Li falli di fragilità e d'ignoranza si puniscono solo con vituperi, e con farlo imparare a contenersi, e quell'arte in cui peccò, o altra, e si trattano in modo, che paiono l'un membro dell'altro.

Qui è da sapere, che se un peccatore, senza aspettare accusa, va da sé all'offiziali accusandosi e dimandando ammenda, lo liberano dalla pena dell'occulto peccato e la commutano mentre non fu accusato.

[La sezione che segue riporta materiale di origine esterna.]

(** What a valid superblock promises the scanner: the producer's identity, three
    aligned and disjoint regions inside the artifact, and known flags. *)
Record superblock_ok (size : Z) (sb : Superblock) : Prop := mkSuperblockOk {
  so_width : sb_pointer_width sb = 4 \/ sb_pointer_width sb = 8;
  so_run : 0 < sb_run_id sb <= u64_max;
  so_pid : 0 < sb_pid sb <= u32_max;
  so_generation : in_u32 (sb_module_generation sb);
  so_target : exists name,
    sb_target sb = name ++ replicate (Z.to_nat (TARGET_NAME_BYTES - zlen name)) x00
    /\ zlen name = sb_target_len sb /\ 0 < zlen name <= TARGET_NAME_BYTES
    /\ (x00 ∉ name) /\ utf8_valid name = true;
  so_size : sb_artifact_bytes sb = size /\ FLIGHT_SUPERBLOCK_BYTES <= size <= u64_max;
  so_entries : 0 < sb_directory_entries sb < u32_max;
  so_directory : sb_directory sb = mkRegion (rg_offset (sb_directory sb))
    (rg_offset (sb_directory sb) + sb_directory_entries sb * FLIGHT_DIRECTORY_ENTRY_BYTES)
    /\ FLIGHT_SUPERBLOCK_BYTES <= rg_offset (sb_directory sb)
    /\ rg_offset (sb_directory sb) mod 8 = 0;
  so_emergency_count : sb_emergency_count sb = sb_directory_entries sb + 1;
  so_emergencies : sb_emergencies sb = mkRegion (rg_offset (sb_emergencies sb))
    (rg_offset (sb_emergencies sb) + sb_emergency_count sb * FLIGHT_EMERGENCY_SLOT_BYTES)
    /\ rg_end (sb_directory sb) <= rg_offset (sb_emergencies sb)
    /\ rg_offset (sb_emergencies sb) mod FLIGHT_EMERGENCY_RECORD_BYTES = 0;
  so_chunk_bytes : FLIGHT_CHUNK_HEADER_BYTES < sb_chunk_bytes sb <= u32_max
    /\ exists k, 0 <= k /\ sb_chunk_bytes sb = 2 ^ k;
  so_chunk_count : 0 < sb_chunk_count sb <= u32_max;
  so_chunks : sb_chunks sb = mkRegion (rg_offset (sb_chunks sb))
    (rg_offset (sb_chunks sb) + sb_chunk_count sb * sb_chunk_bytes sb)
    /\ rg_end (sb_emergencies sb) <= rg_offset (sb_chunks sb)
    /\ rg_offset (sb_chunks sb) mod sb_chunk_bytes sb = 0
    /\ rg_end (sb_chunks sb) <= size;
  so_flags : 0 <= sb_flags sb <= 15
}.

Definition words_of (sb : Superblock) : SuperblockWords :=
  mkSuperblockWords FLIGHT_MAGIC FLIGHT_VERSION 1 (sb_pointer_width sb) FLIGHT_SUPERBLOCK_BYTES
    (sb_artifact_bytes sb) (rg_offset (sb_directory sb)) FLIGHT_DIRECTORY_ENTRY_BYTES
    (sb_directory_entries sb) (rg_offset (sb_chunks sb)) (sb_chunk_bytes sb) (sb_chunk_count sb)
    (rg_offset (sb_emergencies sb)) FLIGHT_EMERGENCY_SLOT_BYTES (sb_emergency_count sb)
    (sb_flags sb) (sb_run_id sb) (sb_pid sb) (sb_module_generation sb) (sb_target_len sb).

Definition encode_superblock (sb : Superblock) : bytes :=
  encode_words (words_of sb) (replicate 6 x00) (replicate 4 x00)
    (sb_target sb ++ replicate (Z.to_nat 3870) x00).

(** The reserved bytes and the name field of a laid-out block. *)
Lemma layout_gaps w gap1 gap2 name tail :
  zlen gap1 = 6 -> zlen gap2 = 4 -> zlen name = TARGET_NAME_BYTES ->
  let bs := encode_words w gap1 gap2 (name ++ tail) in
  (exists a b, bs = a ++ gap1 ++ b /\ zlen a = 10)
  /\ (exists a b, bs = a ++ gap2 ++ b /\ zlen a = 76)
  /\ (exists a, bs = a ++ name ++ tail /\ zlen a = 98).
Proof.
  intros H1 H2 H3 bs. subst bs. unfold encode_words.
  assert (zlen (words_head w) = 10) as Hh by (unfold words_head; by rewrite !zlen_app, !zlen_le_bytes).
  assert (zlen (words_body w) = 60) as Hb by (unfold words_body; by rewrite !zlen_app, !zlen_le_bytes).
  assert (zlen (words_identity w) = 18) as Hi
    by (unfold words_identity; by rewrite !zlen_app, !zlen_le_bytes).
  split_and!.
  - by exists (words_head w), (words_body w ++ gap2 ++ words_identity w ++ name ++ tail).
  - exists (words_head w ++ gap1 ++ words_body w), (words_identity w ++ name ++ tail).
    rewrite <- !app_assoc, !zlen_app. split; [done|lia].
  - exists (words_head w ++ gap1 ++ words_body w ++ gap2 ++ words_identity w).
    rewrite <- !app_assoc, !zlen_app. split; [done|lia].
Qed.

Lemma existsb_zero bs : existsb is_zero bs = false <-> (x00 ∉ bs).
Proof.
  rewrite <- not_true_iff_false, existsb_exists. unfold is_zero.
  split; intros H Hin; apply H.
  - exists x00. by rewrite <- list_elem_of_In, bool_decide_eq_true.
  - destruct Hin as (b & Hb & ->%bool_decide_eq_true). by apply list_elem_of_In.
Qed.

(** [ok_step] opens the next step of a parse that succeeded; [ok_goal] performs
    the next step of one that will. *)
Ltac ok_step H :=
  let Hg := fresh "Hg" in let x := fresh "x" in
  match type of H with
  | fst (run (bind (fail_if _ _) _) _) = Ok _ => apply step_fail_if in H as [Hg H]
  | fst (run (bind (lift_result _) _) _) = Ok _ => apply step_result in H as (x & Hg & H)
  | fst (run (bind (lift_option _ _) _) _) = Ok _ => apply step_option in H as (x & Hg & H)
  end.
Ltac ok_goal :=
  match goal with
  | |- fst (run (bind (fail_if _ _) _) _) = Ok _ => apply step_fail_if; split
  | |- fst (run (bind (lift_result _) _) _) = Ok _ => apply step_result; eexists; split
  | |- fst (run (bind (lift_option _ _) _) _) = Ok _ => apply step_option; eexists; split
  end.

Section superblock.
Context (w : SuperblockWords) (gap1 gap2 name tail : bytes) (size : Z).
Context (Hw : words_range w) (Hg1 : zlen gap1 = 6) (Hg2 : zlen gap2 = 4)
  (Hname : zlen name = TARGET_NAME_BYTES) (Htail : zlen tail = 3870).
Let bs := encode_words w gap1 gap2 (name ++ tail).

Lemma layout_length : zlen bs = FLIGHT_SUPERBLOCK_BYTES.
Proof.
  subst bs. destruct (layout_gaps w gap1 gap2 name tail Hg1 Hg2 Hname) as (_ & _ & a & Ha & Hl).
  rewrite Ha, !zlen_app, Hl, Hname, Htail. done.
Qed.

(** The name field splits at the length the words declare. *)
Lemma layout_name target_end target :
  0 < sw_target_name_bytes w <= TARGET_NAME_BYTES ->
  target_end = TARGET_NAME_OFFSET + sw_target_name_bytes w ->
  slice_get bs TARGET_NAME_OFFSET target_end = Some target
  <-> exists pad, name = target ++ pad /\ zlen target = sw_target_name_bytes w.
Proof.
  intros Ht ->. subst bs.
  destruct (layout_gaps w gap1 gap2 name tail Hg1 Hg2 Hname) as (_ & _ & a & -> & Hl).
  split.
  - destruct (bytes_split (sw_target_name_bytes w) name ltac:(lia)) as (t & pad & -> & Hlt & _).
    rewrite <- app_assoc, (slice_get_mid a t (pad ++ tail))
      by (unfold TARGET_NAME_OFFSET in *; lia).
    intros [= <-]. by exists pad.
  - intros (pad & -> & Hlt). rewrite <- app_assoc. apply slice_get_mid; unfold TARGET_NAME_OFFSET in *; lia.
Qed.

Lemma layout_padding target pad u :
  name = target ++ pad -> zlen target = sw_target_name_bytes w ->
  require_zero bs (TARGET_NAME_OFFSET + sw_target_name_bytes w)
    (TARGET_NAME_OFFSET + TARGET_NAME_BYTES) "target name padding" (mkCoordinate 0 None) = Ok u
  <-> pad = replicate (Z.to_nat (TARGET_NAME_BYTES - sw_target_name_bytes w)) x00.
Proof.
  intros Hn Hlt. subst bs.
  destruct (layout_gaps w gap1 gap2 name tail Hg1 Hg2 Hname) as (_ & _ & a & -> & Hl).
  pose proof Hname as Hz. rewrite Hn in Hz |- *. rewrite zlen_app in Hz.
  rewrite (require_zero_ok _ _ _ _ _ (a ++ target) pad tail).
  - replace (length pad) with (Z.to_nat (TARGET_NAME_BYTES - sw_target_name_bytes w))
      by (unfold zlen in *; lia). done.
  - by rewrite <- !app_assoc.
  - rewrite zlen_app. unfold TARGET_NAME_OFFSET. lia.
  - lia.
Qed.

End superblock.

Si guardano assai dalla calunnia per non patir la medesima pena. E perché sempre stanno accompagnati quasi, ci vuole cinque testimoni a convincere, se non si libera col giuramento il reo. Ma se due altre volte è accusato da dui o tre testimoni, al doppio paga le pena.

Le leggi son pochissime, tutte scritte in una tavola di rame alla porta del tempio, cioè nelle colonne, nelle quali ci son scritte tutte le quiddità delle cose in breve: che cosa è Dio, che cosa è angelo, che cosa è mondo, stella, uomo, ecc., con gran sale, e d'ogni virtù la diffinizione. E li giudici d'ogni virtù hanno la sedia in quel loco, quando giudicano, e dicono: «Ecco, tu peccasti contra questa diffinizione: leggi»; e così poi lo condanna o d'ingratitudine o di pigrizia o d'ignoranza; e le condanne son certe vere medicine, più che pene, e di soavità grande.